Ashutosh Khajuria, executive director at Federal Bank, said: “There is a cost to maintenance of reserves. So, what accreted in calendar year (CY) 2017 is being spent in CY 18 and should not be taken as a big risk. It should be seen in the context of what happened in CY 2017 when the rupee appreciated by nearly 7 percent vis-à-vis the dollar. So, if we take October 2016 as the base and compare it to October 2018 the rupee has depreciated by 7-8 percent. The US inflation is at 2 per cent compared to India’s inflation of 5-6 percent.
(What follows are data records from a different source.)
Lemma remote_step_inert (e : Event) (st : State) :
  canvasRef st = None -> outstanding st = [] ->
  detections (hooks st) = JS.Arr [] -> isProcessing (hooks st) = false ->
  (canvasRef (fst (step e st)) = None /\ outstanding (fst (step e st)) = []
   /\ detections (hooks (fst (step e st))) = JS.Arr []
   /\ isProcessing (hooks (fst (step e st))) = false)
  /\ existsb is_fetch (snd (step e st)) = false
  /\ count is_draw (snd (step e st)) = 0%nat.
Proof.
  destruct st as [h i c p cap tm out nr]. simpl. intros -> -> Hd Hp.
  destruct e as [|t|id o| | |]; simpl.
  - destruct p; repeat split; assumption.
  - destruct tm; repeat split; assumption.
  - repeat split; assumption.
  - destruct p; repeat split; assumption.
  - destruct p; repeat split; assumption.
  - destruct p; repeat split; assumption.
Qed.

(** The remote-stream component, as rendered (an image carrying [imgRef] and
    no element carrying [canvasRef]), never issues an inference request and
    never draws: whatever events arrive, [detections] stays the empty array,
    [isProcessing] stays [false] and no request is outstanding. *)
Theorem remote_component_never_detects (events : list Event) :
  let r := run events initial in
  existsb is_fetch (snd r) = false
  /\ count is_draw (snd r) = 0%nat
  /\ detections (hooks (fst r)) = JS.Arr []
  /\ isProcessing (hooks (fst r)) = false
  /\ outstanding (fst r) = [].
Proof.
  assert (H : forall st,
             canvasRef st = None -> outstanding st = [] ->
             detections (hooks st) = JS.Arr [] -> isProcessing (hooks st) = false ->
             existsb is_fetch (snd (run events st)) = false
             /\ count is_draw (snd (run events st)) = 0%nat
             /\ detections (hooks (fst (run events st))) = JS.Arr []
             /\ isProcessing (hooks (fst (run events st))) = false
             /\ outstanding (fst (run events st)) = []).
  { induction events as [|e rest IH]; intros st Hc Ho Hd Hp; [repeat split; assumption|].
    unfold run. rewrite run_cons. cbn [fst snd].
    destruct (remote_step_inert e st Hc Ho Hd Hp) as ((H1 & H2 & H3 & H4) & H5 & H6).
    destruct (IH _ H1 H2 H3 H4) as (I1 & I2 & I3 & I4 & I5).
    rewrite existsb_app, count_app, H5, H6. repeat split; assumption. }
  apply H; reflexivity.
Qed.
So, following the inflation corrected parity principle, the rupee should depreciate by 2-3 percent against the dollar per year.”
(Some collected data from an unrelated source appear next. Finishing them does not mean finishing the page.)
Lemma runModule_resources (dir : string) (s' : State) (mode : ResourceMode)
    (key : string) :
  runModule dir = Ok (tt, s') ->
  resourcesMap mode (smod s') !! key
  = firstDeclared (resourceEntry mode) key (allBlocks dir).
Proof.
  intros Hrun.
  rewrite (runModule_fold (resourcesMap mode)
             (fun b acc => match resourceEntry mode b with
                           | Some (k, r) =>
                               match acc !! k with
                               | Some _ => acc
                               | None => <[k := r]> acc
                               end
                           | None => acc
                           end)
             (blockEffect_resourceStep mode) _ _ Hrun).
  rewrite fold_keep_firstDeclared. by destruct mode.
Qed.

(** X13. After a run, each resource map binds a key to the entry of the
    first [resource] (respectively [data]) block with that key, in
    file-then-block order, whatever blocks with the same key follow, and
    binds no other key. *)
Theorem first_resource_declaration_kept
    (dir : string) (m : Module_) (ds : list Diagnostic)
    (H : loadModule dir = Ok (m, ds)) :
  forall mode key,
    resourcesMap mode m !! key
    = firstDeclared (resourceEntry mode) key (allBlocks dir).
Proof.
  apply loadModule_Ok in H as (s1 & Hrun & -> & _).
  intros mode key. by apply runModule_resources.
Qed.

Lemma lastDeclared_Some {V : Type} (decl : Block -> option (string * V))
    (name : string) (blocks : list Block) (v : V) :
  lastDeclared decl name blocks = Some v ->
  exists block, In block blocks /\ decl block = Some (name, v).
Proof.
  induction blocks as [|b blocks IH]; simpl; [done|].
  destruct (lastDeclared decl name blocks) as [v'|].
  - intros E. destruct (IH E) as (block & ? & ?). eauto.
  - destruct (decl b) as [[n w]|] eqn:Hb; [|done].
    destruct (String.eqb_spec n name) as [->|]; [|done].
    intros [= ->]. eauto.
Qed.

Lemma firstDeclared_Some {V : Type} (decl : Block -> option (string * V))
    (key : string) (blocks : list Block) (v : V) :
  firstDeclared decl key blocks = Some v ->
  exists block, In block blocks /\ decl block = Some (key, v).
Proof.
  induction blocks as [|b blocks IH]; simpl; [done|].
  destruct (decl b) as [[k w]|] eqn:Hb.
  - destruct (String.eqb_spec k key) as [->|].
    + intros [= ->]. eauto.
    + intros E. destruct (IH E) as (block & ? & ?). eauto.
  - intros E. destruct (IH E) as (block & ? & ?). eauto.
Qed.

Lemma runModule_Variables (dir : string) (s' : State) (name : string) :
  runModule dir = Ok (tt, s') ->
  Variables (smod s') !! name
  = lastDeclared declaredVariable name (allBlocks dir).
Proof.
  intros Hrun.
  rewrite (runModule_fold Variables
             (fun b acc => match declaredVariable b with
                           | Some (n, v) => <[n := v]> acc
                           | None => acc
                           end)
             blockEffect_Variables _ _ Hrun).
  rewrite fold_insert_lastDeclared. simpl. rewrite lookup_empty.
  by destruct (lastDeclared _ _ _).
Qed.

Lemma runModule_Outputs (dir : string) (s' : State) (name : string) :
  runModule dir = Ok (tt, s') ->
  Outputs (smod s') !! name
  = lastDeclared declaredOutput name (allBlocks dir).
Proof.
  intros Hrun.
  rewrite (runModule_fold Outputs
             (fun b acc => match declaredOutput b with
                           | Some (n, v) => <[n := v]> acc
                           | None => acc
                           end)
             blockEffect_Outputs _ _ Hrun).
  rewrite fold_insert_lastDeclared. simpl. rewrite lookup_empty.
  by destruct (lastDeclared _ _ _).
Qed.

(** X14. A run invents no entry. Every variable of the returned module
    sits under its own name and was declared by a [variable] block of the
    primary files labelled with that name, whose position it carries;
    the same holds for outputs; and every resource was declared by a
    [resource] or [data] block, of the mode of its map, whose two labels
    are its type and name. *)
Theorem entries_come_from_blocks
    (dir : string) (m : Module_) (ds : list Diagnostic)
    (H : loadModule dir = Ok (m, ds)) :
  (forall name v,
      Variables m !! name = Some v ->
      VarName v = name
      /\ exists block rest,
           In block (allBlocks dir) /\ Type_ block = "variable"
           /\ Labels block = name :: rest
           /\ VarPos v = sourcePosHCL (DefRange block))
  /\ (forall name o,
      Outputs m !! name = Some o ->
      OutName o = name
      /\ exists block rest,
           In block (allBlocks dir) /\ Type_ block = "output"
           /\ Labels block = name :: rest
           /\ OutPos o = sourcePosHCL (DefRange block))
  /\ (forall mode key r,
      resourcesMap mode m !! key = Some r ->
      Mode r = mode
      /\ exists block rest,
           In block (allBlocks dir) /\ Type_ block = blockTypeOf mode
           /\ Labels block = ResType r :: ResName r :: rest
           /\ ResPos r = sourcePosHCL (DefRange block)).
Proof.
  apply loadModule_Ok in H as (s1 & Hrun & -> & _).
  refine (conj _ (conj _ _)).
  - intros name v Hv. rewrite (runModule_Variables _ _ _ Hrun) in Hv.
    apply lastDeclared_Some in Hv as (block & Hin & Hd).
    unfold declaredVariable in Hd.
    destruct (String.eqb_spec (Type_ block) "variable") as [Ht|]; [|done].
    destruct (Labels block) as [|n rest] eqn:HL; [done|].
    simplify_eq. split; [done|]. by exists block, rest.
  - intros name o Ho. rewrite (runModule_Outputs _ _ _ Hrun) in Ho.
    apply lastDeclared_Some in Ho as (block & Hin & Hd).
    unfold declaredOutput in Hd.
    destruct (String.eqb_spec (Type_ block) "output") as [Ht|]; [|done].
    destruct (Labels block) as [|n rest] eqn:HL; [done|].
    simplify_eq. split; [done|]. by exists block, rest.
  - intros mode key r Hr. rewrite (runModule_resources _ _ _ _ Hrun) in Hr.
    apply firstDeclared_Some in Hr as (block & Hin & Hd).
    unfold resourceEntry in Hd.
    destruct (String.eqb_spec (Type_ block) (blockTypeOf mode)) as [Ht|];
      [|done].
    destruct (Labels block) as [|typeName [|name rest]] eqn:HL; [done|done|].
    simplify_eq. split; [done|]. by exists block, rest.
Qed.

(** ** The diagnostics of a run, in order and in number *)








End Properties.

(** * The theorems on concrete modules *)

Section Witnesses.

Import Stub Examples.

#[local] Existing Instance library.


Lemma last_declaration_wins_witness :
  exists m ds,
    loadModule (Hcl := library) (Env := collaborators twiceDeclared) "." = Ok (m, ds)
    /\ VarDescription <$> Variables m !! "x" = Some "second".
Proof.
  destruct (loadModule (Hcl := library) (Env := collaborators twiceDeclared) ".")
    as [[m ds]|p] eqn:Hload; [|vm_compute in Hload; discriminate].
  exists m, ds. split; [reflexivity|].
  rewrite (proj1 (last_declaration_wins
                    (Hcl := library) (Env := collaborators twiceDeclared) "." m ds Hload) "x").
  vm_compute. reflexivity.
Defined.

Lemma provider_reference_decoding_witness :
  Labels withNakedProvider = ["aws_instance"; "web"]
  /\ exists s',
       resourceBlock (Hcl := library) (Env := collaborators (directory []))
         ManagedResourceMode withNakedProvider emptyState = Ok (tt, s')
       /\ Provider <$> ManagedResources (smod s') !! "managed:aws_instance.web"
          = Some {| ProvName := "aws"; Alias := "east" |}.
Proof.
  split; [reflexivity|].
  eexists. split.
  - refine (proj1 (provider_reference_decoding
                     (Hcl := library) (Env := collaborators (directory []))
                     ManagedResourceMode withNakedProvider emptyState
                     "aws_instance" "web" []
                     (list_to_map [attribute "provider" (bare "aws.east")])
                     [] [] (attr "provider" (bare "aws.east"))
                     eq_refl eq_refl _ _)
                  "aws" [TraverseAttr "east"] [] _ _);
      vm_compute; reflexivity.
  - vm_compute. reflexivity.
Defined.

Lemma default_provider_inferred_witness :
  Labels withoutProvider = ["aws_instance"; "web"]
  /\ exists s',
       resourceBlock (Hcl := library) (Env := collaborators (directory []))
         ManagedResourceMode withoutProvider emptyState = Ok (tt, s')
       /\ Provider <$> ManagedResources (smod s') !! "managed:aws_instance.web"
          = Some {| ProvName := "aws"; Alias := "" |}.
Proof.
  split; [reflexivity|].
  eexists. split.
  - refine (proj1 (default_provider_inferred
                     (Hcl := library) (Env := collaborators (directory []))
                     ManagedResourceMode withoutProvider emptyState
                     "aws_instance" "web" [] ∅ [] []
                     eq_refl eq_refl _ _));
      vm_compute; reflexivity.
  - vm_compute. reflexivity.
Defined.



Lemma required_core_in_encounter_order_witness :
  exists m ds,
    loadModule (Hcl := library) (Env := collaborators withRequiredVersion) "." = Ok (m, ds)
    /\ RequiredCore m = [">= 0.12"].
Proof.
  destruct (loadModule (Hcl := library) (Env := collaborators withRequiredVersion) ".")
    as [[m ds]|p] eqn:Hload; [|vm_compute in Hload; discriminate].
  exists m, ds. split; [reflexivity|].
  rewrite (required_core_in_encounter_order
             (Hcl := library) (Env := collaborators withRequiredVersion) "." m ds Hload).
  vm_compute. reflexivity.
Defined.


Lemma provider_block_records_dependency_witness :
  Labels withBadVersion = ["aws"]
  /\ exists s',
       providerBlock withBadVersion emptyState = Ok (tt, s')
       /\ is_Some (RequiredProviders (smod s') !! "aws").
Proof.
  split; [reflexivity|].
  destruct (provider_block_records_dependency (Hcl := library)
              withBadVersion emptyState "aws" []
              (list_to_map [attribute "version" notAString]) [] []
              eq_refl eq_refl) as (s' & Hrun & Hsome & _).
  exists s'. by split.
Defined.

(** ** The claims that the code does not meet as they are stated *)

(** C7 as stated fails: a [required_version] attribute that does not
    decode as a string is met by the run, and [RequiredCore] stays
    empty. *)
Lemma required_version_not_recorded :
  exists m ds,
    loadModule (Hcl := library) (Env := collaborators withBadRequiredVersion) "." = Ok (m, ds)
    /\ length (requiredVersionAttributes
                 (Hcl := library) (Env := collaborators withBadRequiredVersion) ".") = 1
    /\ length (RequiredCore m) = 0.
Proof.
  eexists _, _. split; [vm_compute; reflexivity|]. split; reflexivity.
Qed.


(** ** The further properties on concrete modules *)

Lemma empty_directory_reported_witness :
  loadModule (Hcl := library) (Env := collaborators emptyDirectory) "." =
  Ok (newModule ".",
      [diagnosticHCL (Env := collaborators emptyDirectory)
         (noConfigurationFiles ".")]).
Proof.
  exact (proj1 (empty_directory_reported
                  (Hcl := library) (Env := collaborators emptyDirectory)
                  "." [] eq_refl)).
Defined.

Lemma override_files_not_read_witness :
  loadModule (Hcl := library) (Env := collaborators overridesOnly) "." =
  Ok (newModule ".",
      [diagnosticHCL (Env := collaborators overridesOnly)
         (warningDiag "Skipped a hidden file")]).
Proof.
  exact (override_files_not_read
           (Hcl := library) (Env := collaborators overridesOnly)
           "." "main_override.tf" [] [warningDiag "Skipped a hidden file"]
           eq_refl).
Defined.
“Unlike in 2013, even as the rupee has weakened by 15 percent calendar year-to-date against the dollar, it remains outside that group of most vulnerable currencies and the country’s forex reserves position is still reasonable based on the reserve adequacy matrix (though reversing fast),” UBS analyst Gautam Chhaochharia said in the report.

Madhavi Arora, economist, forex and rates at Edelweiss Securities, said: “We think amid intensified Indian rupee pressures after the October MPC policy and sharp and consistent foreign outflows seen in October, RBI would have possibly increased spot intervention and we may possibly see further loss in reserves in October month.”